Tunisie – Kaïs Saïed : « Un seul pain pour les riches et les pauvres » — Salah HORCHANI

Tunisie – Kaïs Saïed : « Un seul pain pour les riches et les pauvres » — Salah HORCHANI

Quant aux discours de Kaïs Saïed, ils ne cessent, en rond, de tourner
Avec ses arguments, par la théorie du complot, inspirés
Avec, généralement, accompagnés d’une dualité
Peuple/élite corrompue, pauvres/riches, patriotes/dépravés,…

Jusqu’à parler de pain des pauvres/pain des riches, il est allé
Dans une déclaration enflammée, du doigt, il a pointé
Les prix qui, aux baguettes de pains spéciaux, sont appliqués
Ainsi que les boulangeries où ils sont confectionnés
Dites « boulangeries modernes » que, de « cartels », il a qualifiées
Nouveau terme, depuis quelques jours, dans son vocabulaire, entré
Quand il souhaite dire que tel ou tel secteur est gangréné

Eternelle explication pour justifier son incapacité
De trouver une solution à une crise du secteur concerné
Quand ils ne parlent pas « des groupes de pression et des infiltrés
Qui œuvrent pour empêcher l’achèvement de ses projets » [1]

« Vendre des gâteaux et des glaces, ça leur suffit », a-t-il fustigé
Un seul pain pour tous les Tunisiens, il a même ordonné
À l’un des derniers décrets beylicaux, il s’est référé
La ministre du commerce s’est, illico, exécutée
Et la pénurie de pain à bas prix s’est alors aggravée
Et les files d’attente devant les boulangeries se sont allongées
Celles qui fabriquent le pain avec de la farine compensée [2]

Et cela parce qu’il est né une pénurie de cette denrée
Monopole de l’État qui a aussi sous son autorité
Son contrôle et ses quotas de distribution aux intéressés
Car les caisses de l’État sont vides et elle est subventionnée [3]
État ne parvenant plus à, suffisamment, en acheter
Sur le marché international, par manque de liquidités
Et en raison, aussi, du fait qu’il est lourdement endetté

Ainsi, les importations du blé dur ont enregistré
Une baisse de 30% durant les cinq mois premiers
De 2023 par rapport à la même période de l’an dernier
Ajoutez à cela l’occurrence climatique difficile marquée
Par une sécheresse exceptionnelle qui a affecté
La production du blé dur qui a lourdement chuté
Atteignant à peine le cinquième des besoins du marché [4]
Et nos réserves stratégiques de plus en plus limitées

Dernièrement, d’après l’UGTT, sept navires chargés de blé
Sont en rade de Sfax, depuis des semaines, en attente d’être payés
Car le pays, de régler ses fournisseurs rubis sur ongle, est obligé
Pour qu’enfin ils puissent, leurs tant attendues marchandises, dans le port, décharger [5]
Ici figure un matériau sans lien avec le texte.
Definition parse_ur_morph_chars (morph : list ascii)
  : result (string * list Character) :=
  st ← foldM (morph_step (Z.of_nat (length morph))) (enumerate morph)
          morph_init;
  match neg_index (st_chars st) 1 with
  | None => Raise IndexError
  | Some _ => Ok (st_morph_type st, set_last_tag "L" (st_chars st))
  end.

Definition parse_ur_morph (morph : string)
  : result (string * list Character) :=
  parse_ur_morph_chars (list_ascii_of_string morph).

(** The [match (last_typ, typ)] of [parse_ur]: is a word boundary
    character emitted before a morph of type [typ]? *)
Definition boundary (last_typ typ : string) : bool :=
  (String.eqb last_typ "root" && (String.eqb typ "root" || String.eqb typ "prefix"))
  || (String.eqb last_typ "suffix" && (String.eqb typ "root" || String.eqb typ "prefix")).

Definition space_char : Character := mkCharacter " " "O" "S" (-1) "".

(** The loop of [parse_ur] over [enumerate(morphs)]; [start_span] is the
    state of the line's own [sequence()], which yields the morph index. *)
Fixpoint ur_loop (start_span : Z) (last_typ : string)
    (morphs : list (string * list Character)) : list Character :=
  match morphs with
  | [] => []
  | (typ, chars) :: rest =>
      (if boundary last_typ typ then [space_char] else [])
      ++ map (fun c => with_span (span c + start_span) c) chars
      ++ ur_loop (start_span + 1) typ rest
  end.

Definition parse_ur_chars (ur : list ascii) : result (list Character) :=
  morphs ← mapM parse_ur_morph_chars (split " " ur);
  Ok (ur_loop sequence "prefix" morphs).

Definition parse_ur (ur : string) : result (list Character) :=
  parse_ur_chars (list_ascii_of_string ur).

(** [parse_sr] is a stub in the source. *)
Definition parse_sr (sr : string) : list Character := [].

(** The grammar of [parse_gloss]; its parsers are local to the function
    in the source. *)
Definition pg_feature : parser string := regex_plus (none_of " {};-").
Definition pg_spans : parser (list Z) :=
  then_ (string_ ";") (sep_by (pmap int (regex_plus is_digit)) (string_ ",") 0).
Definition pg_process_inner : parser (string * list Z) :=
  alt (seq2 pg_feature pg_spans) (seq2 pg_feature (success [])).
Definition pg_process : parser (string * list Z) :=
  skip (then_ (string_ "{") pg_process_inner) (string_ "}").
Definition pg_morph : parser (string * list (string * list Z)) :=
  seq2 pg_feature (many pg_process).
Definition pg_prefix := skip pg_morph (string_ "-").
Definition pg_suffix := then_ (string_ "-") pg_morph.
Definition pg_root := pg_morph.
Definition pg_glosses : parser (list (string * list (string * list Z))) :=
  sep_by (alt pg_suffix (alt pg_prefix pg_root)) (string_ " ") 0.

Definition parse_gloss (gloss : string)
  : result (list (string * list (string * list Z))) :=
  parse pg_glosses gloss.

(** The body of [for pr in prs] in [merged_form_gloss]: the state is
    [offset] and the dictionary [span_glosses]. *)
Definition bind_process (matrix : Z) (st : Z * gmap Z string)
    (pr : string * list Z) : Z * gmap Z string :=
  let '(offset, span_glosses) := st in
  let max_sp := offset in
  match pr with
  | (ft, []) => (offset + 1, <[matrix + offset := ft]> span_glosses)
  | (ft, spans) =>
      let '(max_sp', span_glosses') :=
        fold_left
          (fun '(mx, sg) sp => (Z.max sp mx, <[matrix + sp := ft]> sg))
          spans (max_sp, span_glosses) in
      (Z.max (max_sp' + 1) (offset + 1), span_glosses')
  end.

(** The body of [for matrix, (ft, prs) in enumerate(gl)]. *)
Definition bind_morph (st : Z * gmap Z string)
    (m : Z * (string * list (string * list Z))) : Z * gmap Z string :=
  let '(offset, span_glosses) := st in
  let '(matrix, (ft, prs)) := m in
  fold_left (bind_process matrix) prs (offset, <[matrix := ft]> span_glosses).

Definition bind_glosses (gl : list (string * list (string * list Z)))
  : Z * gmap Z string :=
  fold_left bind_morph (enumerate gl) (1, ∅).

(** [ur[i].gloss = span_glosses[ur[i].span]] *)
Definition stamp (span_glosses : gmap Z string) (c : Character)
  : result Character :=
  match span_glosses !! span c with
  | Some g => Ok (with_gloss g c)
  | None => Raise (KeyError (VInt (span c)))
  end.

Definition merged_form_gloss (form gloss : string)
  : result (list Character) :=
  ur ← parse_ur form;
  gl ← parse_gloss gloss;
  mapM (stamp (bind_glosses gl).2) ur.

End Bilou.

(** ** bin/validate_ggg.py: the grammars and the validator *)

Module Validate.
Import Py Parsy.

(** *** The document schema *)

Inductive pytype : Type := TStr | TList | TFloat | TInt.

Inductive schema_t : Type :=
| SchType (t : pytype)
| SchDict (fields : list (string * schema_t)).

Definition schema : schema_t :=
  SchDict [ ("obj_lang", SchType TStr);
            ("meta_lang", SchType TList);
            ("segs", SchDict [ ("start", SchType TFloat);
                               ("end", SchType TFloat);
                               ("speaker", SchType TInt);
                               ("ur", SchType TStr);
                               ("sr", SchType TStr);
                               ("gl", SchType TStr);
                               ("tr", SchType TStr) ]) ].

(** [isinstance(v, t)]; [bool] is a subclass of [int]. *)
Definition isinstance (v : value) (t : pytype) : bool :=
  match t, v with
  | TStr, VStr _ => true
  | TList, VList _ => true
  | TFloat, VFloat _ => true
  | TInt, VInt _ => true
  | TInt, VBool _ => true
  | _, _ => false
  end.

(** [d[key]] and [key in d] on an insertion-ordered dictionary. *)
Fixpoint assoc {A} (key : string) (d : list (string * A)) : option A :=
  match d with
  | [] => None
  | (k, v) :: d' => if String.eqb key k then Some v else assoc key d'
  end.

(** *** Grammars for URs and SRs *)

Definition form_seg : parser (string * string) :=
  pmap (fun x => ("seg", x)) (regex_plus (none_of "{}>= -")).

Definition ur_proc : parser (string * string) :=
  pmap (fun x => ("proc", x))
    (add (add (add (add (string_ "{") (regex_star (none_of "}>")))
                   (string_ ">"))
              (regex_star (none_of "}>")))
         (string_ "}")).

Definition sr_proc : parser (string * string) :=
  pmap (fun x => ("proc", x))
    (add (add (string_ "{") (regex_plus (none_of "}"))) (string_ "}")).

Definition FormMorph : Type := string * list (string * string).

Definition ur_morph_core := at_least 1 (alt ur_proc form_seg).
Definition ur_prefix : parser FormMorph :=
  pmap (fun '(x, _) => ("prefix", x)) (seq2 ur_morph_core (string_ "-")).
Definition ur_suffix : parser FormMorph :=
  pmap (fun '(_, x) => ("suffix", x)) (seq2 (string_ "-") ur_morph_core).
Definition ur_proclitic : parser FormMorph :=
  pmap (fun '(x, _) => ("proclitic", x)) (seq2 ur_morph_core (string_ "=")).
Definition ur_enclitic : parser FormMorph :=
  pmap (fun '(_, x) => ("enclitic", x)) (seq2 (string_ "=") ur_morph_core).
Definition ur_root : parser FormMorph :=
  pmap (fun x => ("root", x)) ur_morph_core.
Definition ur_morph : parser FormMorph :=
  alt ur_suffix (alt ur_enclitic (alt ur_prefix (alt ur_proclitic ur_root))).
Non, Monsieur le Président, l’État, pour quelque chose, y est
C’est loin d’être un problème de « cartels », le dire, il fallait
Et ce n’est pas non plus, rien que par la spéculation, causé
Fléau qui existera toujours et qui a toujours existé
Et le rôle de l’État est de, au maximum, le minimiser

Connaître les noms qui provoquent les crises, vous prétendez [6]
Alors, Monsieur le Président, qu’attendez-vous pour les juger
Il cherche un bouc émissaire pour, aux yeux du peuple, se disculper
Car, se trouvant bien incapable d’offrir les quantités
Suffisantes de farine, conduisant à une chute effrénée
Du nombre de baguettes produites par les boulangers
Et, comme boucs émissaires, les comploteurs, il a retrouvé
Insinuant que c’est aussi la faute des classes aisées
Et, adieu aux pains spéciaux, aux céréales, aux graines,… ou complets
Et tout le monde sous la même enseigne, de cette denrée-symbole, privé
Et, pourquoi pas, une même voiture pour tous, pendant qu’on y est ?
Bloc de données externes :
(** ** Construction *)

(** C9.  The constructor builds exactly three fifos: the DMA fifo with an
    input rate of 32000 Hz and the streaming fifo with 48000 Hz, both with
    the cubic kernel, and the Wiimote speaker fifo with 3000 Hz and the
    linear kernel. *)
Theorem constructor_fifos `{CRand} (BackendSampleRate : Z)
    (i_dma i_streaming i_wiimote : FifoInit) (log : list LogLine) :
  let m := fst (fst (CMixer_new BackendSampleRate i_dma i_streaming i_wiimote log)) in
  fifos m = [m_dma_mixer m; m_streaming_mixer m; m_wiimote_speaker_mixer m] /\
  length (fifos m) = 3%nat /\
  (m_kernel (m_dma_mixer m) = CubicMixerFifo /\
   m_input_sample_rate (m_dma_mixer m) = 32000) /\
  (m_kernel (m_streaming_mixer m) = CubicMixerFifo /\
   m_input_sample_rate (m_streaming_mixer m) = 48000) /\
  (m_kernel (m_wiimote_speaker_mixer m) = LinearMixerFifo /\
   m_input_sample_rate (m_wiimote_speaker_mixer m) = 3000) /\
  m_sample_rate m = BackendSampleRate.
Proof. cbv zeta. repeat split; reflexivity. Qed.

(** ** Logging *)

Lemma StartLogDTKAudio_started filename m log :
  m_log_dtk_audio m = true ->
  StartLogDTKAudio filename m log =
    (m, (WARN_LOG, DSPHLE,
         "DTK Audio logging has already been started"%string) :: log).
Proof. intros Hon. unfold StartLogDTKAudio. now rewrite Hon. Qed.

Lemma StopLogDTKAudio_stopped m log :
  m_log_dtk_audio m = false ->
  StopLogDTKAudio m log =
    (m, (WARN_LOG, DSPHLE,
         "DTK Audio logging has already been stopped"%string) :: log).
Proof. intros Hoff. unfold StopLogDTKAudio. now rewrite Hoff. Qed.

Lemma StartLogDSPAudio_started filename m log :
  m_log_dsp_audio m = true ->
  StartLogDSPAudio filename m log =
    (m, (WARN_LOG, DSPHLE,
         "DSP Audio logging has already been started"%string) :: log).
Proof. intros Hon. unfold StartLogDSPAudio. now rewrite Hon. Qed.

Lemma StopLogDSPAudio_stopped m log :
  m_log_dsp_audio m = false ->
  StopLogDSPAudio m log =
    (m, (WARN_LOG, DSPHLE,
         "DSP Audio logging has already been stopped"%string) :: log).
Proof. intros Hoff. unfold StopLogDSPAudio. now rewrite Hoff. Qed.

Lemma StartLogDTKAudio_on filename m log :
  m_log_dtk_audio (fst (StartLogDTKAudio filename m log)) = true.
Proof.
  unfold StartLogDTKAudio. destruct (m_log_dtk_audio m) eqn:E; simpl; auto.
Qed.

Lemma StopLogDTKAudio_off m log :
  m_log_dtk_audio (fst (StopLogDTKAudio m log)) = false.
Proof.
  unfold StopLogDTKAudio. destruct (m_log_dtk_audio m) eqn:E; simpl; auto.
Qed.

Lemma StartLogDSPAudio_on filename m log :
  m_log_dsp_audio (fst (StartLogDSPAudio filename m log)) = true.
Proof.
  unfold StartLogDSPAudio. destruct (m_log_dsp_audio m) eqn:E; simpl; auto.
Qed.

Lemma StopLogDSPAudio_off m log :
  m_log_dsp_audio (fst (StopLogDSPAudio m log)) = false.
Proof.
  unfold StopLogDSPAudio. destruct (m_log_dsp_audio m) eqn:E; simpl; auto.
Qed.

(** C8.  For both kinds of log, starting a log that is started and stopping
    a log that is stopped leaves the whole engine as it is (the boolean,
    the wave writer and every other member) and logs one warning; so a
    start followed by a second start leaves the engine in the state the
    first start produced, and likewise for two stops. *)
Theorem redundant_log_calls_are_noops (m : CMixer) (log : list LogLine)
    (filename filename' : string) :
  (m_log_dtk_audio m = true ->
   StartLogDTKAudio filename m log =
     (m, (WARN_LOG, DSPHLE,
          "DTK Audio logging has already been started"%string) :: log)) /\
  (m_log_dtk_audio m = false ->
   StopLogDTKAudio m log =
     (m, (WARN_LOG, DSPHLE,
          "DTK Audio logging has already been stopped"%string) :: log)) /\
  (m_log_dsp_audio m = true ->
   StartLogDSPAudio filename m log =
     (m, (WARN_LOG, DSPHLE,
          "DSP Audio logging has already been started"%string) :: log)) /\
  (m_log_dsp_audio m = false ->
   StopLogDSPAudio m log =
     (m, (WARN_LOG, DSPHLE,
          "DSP Audio logging has already been stopped"%string) :: log)) /\
  (let (m1, log1) := StartLogDTKAudio filename m log in
   StartLogDTKAudio filename' m1 log1 =
     (m1, (WARN_LOG, DSPHLE,
           "DTK Audio logging has already been started"%string) :: log1)) /\
  (let (m1, log1) := StopLogDTKAudio m log in
   StopLogDTKAudio m1 log1 =
     (m1, (WARN_LOG, DSPHLE,
           "DTK Audio logging has already been stopped"%string) :: log1)) /\
  (let (m1, log1) := StartLogDSPAudio filename m log in
   StartLogDSPAudio filename' m1 log1 =
     (m1, (WARN_LOG, DSPHLE,
           "DSP Audio logging has already been started"%string) :: log1)) /\
  (let (m1, log1) := StopLogDSPAudio m log in
   StopLogDSPAudio m1 log1 =
     (m1, (WARN_LOG, DSPHLE,
           "DSP Audio logging has already been stopped"%string) :: log1)).
Proof.
  split; [apply StartLogDTKAudio_started|].
  split; [apply StopLogDTKAudio_stopped|].
  split; [apply StartLogDSPAudio_started|].
  split; [apply StopLogDSPAudio_stopped|].
  split; [|split; [|split]].
  - pose proof (StartLogDTKAudio_on filename m log) as Hon.
    destruct (StartLogDTKAudio filename m log) as [m1 log1].
    now apply StartLogDTKAudio_started.
  - pose proof (StopLogDTKAudio_off m log) as Hoff.
    destruct (StopLogDTKAudio m log) as [m1 log1].
    now apply StopLogDTKAudio_stopped.
  - pose proof (StartLogDSPAudio_on filename m log) as Hon.
    destruct (StartLogDSPAudio filename m log) as [m1 log1].
    now apply StartLogDSPAudio_started.
  - pose proof (StopLogDSPAudio_off m log) as Hoff.
    destruct (StopLogDSPAudio m log) as [m1 log1].
    now apply StopLogDSPAudio_stopped.
Qed.

Lemma redundant_log_calls_are_noops_witness :
  (StartLogDTKAudio "again.wav" logging_mixer [] =
     (logging_mixer,
      [(WARN_LOG, DSPHLE,
        "DTK Audio logging has already been started"%string)]) /\
   StartLogDSPAudio "again.wav" logging_mixer [] =
     (logging_mixer,
      [(WARN_LOG, DSPHLE,
        "DSP Audio logging has already been started"%string)])) /\
  (StopLogDTKAudio fresh_mixer [] =
     (fresh_mixer,
      [(WARN_LOG, DSPHLE,
        "DTK Audio logging has already been stopped"%string)]) /\
   StopLogDSPAudio fresh_mixer [] =
     (fresh_mixer,
      [(WARN_LOG, DSPHLE,
        "DSP Audio logging has already been stopped"%string)])).
Proof.
  destruct (redundant_log_calls_are_noops logging_mixer [] "again.wav"
              "again.wav") as (Hdtk_on & _ & Hdsp_on & _).
  destruct (redundant_log_calls_are_noops fresh_mixer [] "again.wav"
              "again.wav") as (_ & Hdtk_off & _ & Hdsp_off & _).
  split; split.
  - apply Hdtk_on. reflexivity.
  - apply Hdsp_on. reflexivity.
  - apply Hdtk_off. reflexivity.
  - apply Hdsp_off. reflexivity.
Defined.

(** ** The storage of a fifo *)

Lemma INDEX_MASK_ones : INDEX_MASK = Z.ones 12.
Proof. reflexivity. Qed.

Lemma masked_index_range (i : Z) : 0 <= Z.land i INDEX_MASK < FLOAT_BUFFER_SIZE.
Proof.
  rewrite INDEX_MASK_ones, Z.land_ones by lia.
  change FLOAT_BUFFER_SIZE with (2 ^ 12). apply Z.mod_pos_bound. lia.
Qed.

Lemma storage_ok_init kernel sample_rate i :
  storage_ok (MixerFifo_init kernel sample_rate i).
Proof.
  unfold storage_ok, MixerFifo_init. cbn [m_float_buffer].
  now rewrite length_map, length_seq.
Qed.

Lemma storage_ok_push fr f : storage_ok f -> storage_ok (push fr f).
Proof.
  unfold storage_ok, push, with_ring. cbn [m_float_buffer].
  now rewrite !length_insert.
Qed.

Lemma storage_ok_push_frames frames : forall f,
  storage_ok f -> storage_ok (push_frames frames f).
Proof.
  unfold push_frames.
  induction frames as [|fr frames IH]; intros f Hf; simpl; [exact Hf|].
  apply IH. now apply storage_ok_push.
Qed.

Lemma pull_frame_buffer `{MixerConstants} ratio f :
  m_float_buffer (snd (pull_frame ratio f)) = m_float_buffer f.
Proof. unfold pull_frame. destruct (0 <? available f); reflexivity. Qed.

Lemma pull_frames_buffer `{MixerConstants} n : forall ratio f,
  m_float_buffer (snd (pull_frames n ratio f)) = m_float_buffer f.
Proof.
  induction n as [|n IH]; intros ratio f; simpl; [reflexivity|].
  pose proof (pull_frame_buffer ratio f) as H1.
  destruct (pull_frame ratio f) as [out f1]. simpl in H1.
  pose proof (IH ratio f1) as H2.
  destruct (pull_frames n ratio f1) as [outs f2]. simpl in *. congruence.
Qed.

Lemma pull_buffer `{MixerConstants} count output_rate honor f :
  m_float_buffer (snd (pull count output_rate honor f)) = m_float_buffer f.
Proof.
  unfold pull.
  assert (Hr : m_float_buffer (snd (pull_ratio output_rate honor f))
               = m_float_buffer f).
  { unfold pull_ratio. destruct honor; [|reflexivity].
    destruct (control_step _ _); reflexivity. }
  destruct (pull_ratio output_rate honor f) as [ratio f1]. simpl in Hr.
  pose proof (pull_frames_buffer (Z.to_nat count) ratio f1) as H2.
  destruct (pull_frames _ ratio f1) as [out f2]. simpl in *. congruence.
Qed.

Lemma reachable_storage_ok f : reachable f -> storage_ok f.
Proof.
  induction 1 as [kernel rate i|samples f _ IH|C count rate honor f _ IH].
  - apply storage_ok_init.
  - now apply storage_ok_push_frames.
  - unfold storage_ok. now rewrite pull_buffer.
Qed.

(** ** The ring buffer *)

(** Goals about indices reduced modulo powers of two. *)
Ltac mod_arith :=
  unfold u32 in *; change (2 ^ 32) with 4294967296 in *;
  Z.div_mod_to_equations; lia.

Lemma left_index_mod (k : Z) : left_index k = (2 * k) mod 4096.
Proof.
  unfold left_index. rewrite INDEX_MASK_ones, Z.land_ones by lia.
  change (2 ^ 12) with 4096. mod_arith.
Qed.

Lemma right_index_mod (k : Z) : right_index k = (2 * k) mod 4096 + 1.
Proof.
  unfold right_index. rewrite INDEX_MASK_ones, Z.land_ones by lia.
  change (2 ^ 12) with 4096. mod_arith.
Qed.




Lemma push_frames_cons fr frames f :
  push_frames (fr :: frames) f = push_frames frames (push fr f).
Proof. reflexivity. Qed.

Lemma push_frames_write_index frames : forall f,
  m_write_index (push_frames frames f) mod 2048
  = (m_write_index f + Z.of_nat (length frames)) mod 2048 /\
  m_write_index (push_frames frames f) mod 4294967296
  = (m_write_index f + Z.of_nat (length frames)) mod 4294967296 /\
  m_read_index (push_frames frames f) = m_read_index f.
Proof.
  induction frames as [|fr frames IH]; intros f.
  - cbn [length push_frames fold_left]. rewrite Z.add_0_r. auto.
  - rewrite push_frames_cons. destruct (IH (push fr f)) as (H1 & H2 & H3).
    rewrite H1, H2, H3. unfold push, with_ring.
    cbn [m_write_index m_read_index length].
    split; [|split]; [mod_arith | mod_arith | reflexivity].
Qed.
Cela après des entrevues répétées avec les ministres concernés
Et, à chaque fois, la même rengaine chantée, les mêmes arguments exposés
Ainsi, le 20 mai, devant la ministre du commerce, il a imputé [7]
« Cette situation aux tentatives menées par certains pour exacerber
Le climat social et inventer des crises » pour abuser du peuple et l’affamer
Alors que c’est une crise des finances publiques qui a installé les pénuries dans la durée
Cela après plusieurs réunions, par le « soliloque suprême », présidées
Accusant qu’« [ils] manigancent à l’heure qu’il est pour, de nouvelles crises, créer »
Pour certains autres produits, ou à l’occasion de la scolaire rentrée » [8]
Pendant que le coût de la vie et le taux d’inflation ne font qu’augmenter [9]
Pendant que son gouvernement sur « la forme de la baguette » est penché [10]
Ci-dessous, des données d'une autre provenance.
Definition unsigned_literal (s : string) : num :=
  if String.eqb s "Infinity" then PosInf
  else match s with
       | EmptyString => NaN
       | _ => match digits 0 s with Some z => Fin z | None => NaN end
       end.

Definition num_neg (n : num) : num :=
  match n with
  | NaN => NaN
  | NegInf => PosInf
  | PosInf => NegInf
  | Fin z => Fin (- z)
  end.

(** [Number(s)] on the literals the model covers: white space around
    an optional sign and either decimal digits or [Infinity]; the empty
    string reads as 0.  Every other string reads as NaN here, also the
    decimal fractions, exponents and hexadecimal literals that
    JavaScript converts. *)
Definition string_to_number (s : string) : num :=
  match trim_right (trim_left s) with
  | EmptyString => Fin 0
  | String "+"%char r => unsigned_literal r
  | String "-"%char r => num_neg (unsigned_literal r)
  | t => unsigned_literal t
  end.

(** [Number(v)] *)
Definition to_number (v : value) : num :=
  match v with
  | VUndef => NaN
  | VNull => Fin 0
  | VBool b => Fin (if b then 1 else 0)
  | VNum n => n
  | VStr s => string_to_number s
  end.

(** ToString *)
Definition num_to_string (n : num) : string :=
  match n with
  | NaN => "NaN"
  | NegInf => "-Infinity"
  | PosInf => "Infinity"
  | Fin z => pretty z
  end.

Definition to_string (v : value) : string :=
  match v with
  | VUndef => "undefined"
  | VNull => "null"
  | VBool b => if b then "true" else "false"
  | VNum n => num_to_string n
  | VStr s => s
  end.

Definition num_add (a b : num) : num :=
  match a, b with
  | NaN, _ | _, NaN => NaN
  | PosInf, NegInf | NegInf, PosInf => NaN
  | PosInf, _ | _, PosInf => PosInf
  | NegInf, _ | _, NegInf => NegInf
  | Fin x, Fin y => Fin (x + y)
  end.

(** [a + b]: concatenation as soon as one side is a string. *)
Definition plus (a b : value) : value :=
  match a, b with
  | VStr s, _ => VStr (s +:+ to_string b)
  | _, VStr t => VStr (to_string a +:+ t)
  | _, _ => VNum (num_add (to_number a) (to_number b))
  end.

(** [a < b] and [a <= b] on numbers: false as soon as one side is NaN. *)
Definition num_lt (a b : num) : bool :=
  match a, b with
  | NaN, _ | _, NaN => false
  | _, NegInf => false
  | NegInf, _ => true
  | PosInf, _ => false
  | _, PosInf => true
  | Fin x, Fin y => x <? y
  end.

Definition num_le (a b : num) : bool :=
  match a, b with
  | NaN, _ | _, NaN => false
  | NegInf, _ => true
  | _, NegInf => false
  | _, PosInf => true
  | PosInf, _ => false
  | Fin x, Fin y => x <=? y
  end.

(** [Math.min(a, b)], [Math.max(a, b)], [Math.max(...l)] *)
Definition num_min (a b : num) : num :=
  match a, b with
  | NaN, _ | _, NaN => NaN
  | _, _ => if num_le a b then a else b
  end.

Definition num_max (a b : num) : num :=
  match a, b with
  | NaN, _ | _, NaN => NaN
  | _, _ => if num_le a b then b else a
  end.

Definition max_list (l : list num) : num := fold_left num_max l NegInf.

End JS.

Import JS.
Et dire que pendant ce temps-là, Paris s’apprête à lancer
Un métro par l’Intelligence artificielle téléguidé
Pendant que les Tunisiens cherchent leur pain de quartier en quartier
Subissant de longues files d’attente, généralement à pied
À attendre la sacrée baguette, sous un soleil de plomb, résignés
Files qui se créent dès l’aube, devant les boulangeries, ouvertes, supposées
Alors que leurs rideaux sont encore baissés, par une tension certaine, dominées
Images humiliantes pour la Révolution du 14 janvier
À ajouter à l’actif du coup d’État du 25 juillet
Pendant que leur président, par des discours sur le pain, est occupé
Et son gouvernement planche sur la forme finale à lui donner
Et sur le nom, aux boulangers des pains spéciaux, à attribuer [10]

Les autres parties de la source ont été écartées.